Hello everyone.
Working at a rapidly growing startup which wants to implement authorisation policies. We're going through the typical steps that are described in this brilliant article by one of your competitors:
https://www.osohq.com/post/why-authorization-is-hard.
Our setup has nested relations, which are currently being handled through recursive SQL queries. (Group A -> Group B -> User A ...) Groups and users may have access to other groups, other users and various documents. So there is both inheritance, group level access and individual access to documents/users.

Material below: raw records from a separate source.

(** * QueryAgent: batch query construction pipeline

    A shallow embedding of the parts of [query_agent] that the pipeline's
    specification talks about:

    - [spec.py]            : [QuerySpec], [normalize_search_queries],
                             [normalized_level], [normalized_orientation];
    - [inverse_utils.py]   : [build_inverse_spec], [expand_with_inverse_specs];
    - [ground_truth.py]    : [_is_viable_ground_truth], [_primary_score],
                             [select_ground_truth_bundle];
    - [agent.py]           : [_relax_search_query], [run_search],
                             [_post_process] and its four transforms,
                             [generate_batch].

    Python values are modelled as follows.  A [str] is the list of its Unicode
    code points; a [dict] coming from JSON is an association list in insertion
    order; [set]s and the search cache are stdpp [gset]s and [gmap]s;
    exceptions are an explicit error type; network collaborators (the search
    backend, the reachability probe) are parameters. *)

From Stdlib Require Import ZArith NArith String Ascii DecimalString.
From stdpp Require Import base decidable option list gmap sorting.

Local Open Scope N_scope.
#[local] Set Warnings "-clear-no-such-hyp".

(** ** Python strings *)

Module Py.

(** A Python [str]: a sequence of code points. *)
Definition str := list N.

(** UTF-8 decoding, used only to write the source's literals down. *)
Fixpoint utf8_decode (bs : list N) : str :=
  match bs with
  | [] => []
  | b :: t =>
      if b <? 128 then b :: utf8_decode t
      else if b <? 224 then
        match t with
        | b1 :: t' => ((b - 192) * 64 + (b1 - 128)) :: utf8_decode t'
        | _ => []
        end
      else if b <? 240 then
        match t with
        | b1 :: b2 :: t' =>
            ((b - 224) * 4096 + (b1 - 128) * 64 + (b2 - 128)) :: utf8_decode t'
        | _ => []
        end
      else
        match t with
        | b1 :: b2 :: b3 :: t' =>
            ((b - 240) * 262144 + (b1 - 128) * 4096 + (b2 - 128) * 64 + (b3 - 128))
              :: utf8_decode t'
        | _ => []
        end
  end.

I'm currently in the deciding process between a service-oriented solution, such as SpiceDB. Or going for something more "embedded" such as Casbin. Besides the obvious perks and downsides of having a separate service for authorisation, what else should I take into consideration? Reading through the Zanzibar papers, I understand the low latency, perks of Rebac, ... Everything that Google tried to solve (sorry for another oso article but:
https://www.osohq.com/learn/google-zanzibar).
Furthermore, in the aforementioned article it states:
Google's engineers recommend that you use a policy engine alongside Zanzibar to close the gap. This, however, is already handled with SpiceDB if I'm not mistaken.
I find it a hard decision to make. Posts such as
https://news.ycombinator.com/item?id=30362395 describe solutions to several issues which are addressed in the. Zanzibar-papers as well. Though I'm still unsure about the tradeoffs.
TL;DR: Casbin vs SpiceDB, articles/comparison/any advice? Why would we opt to go through the hassle of centralising the data, keeping it in sync?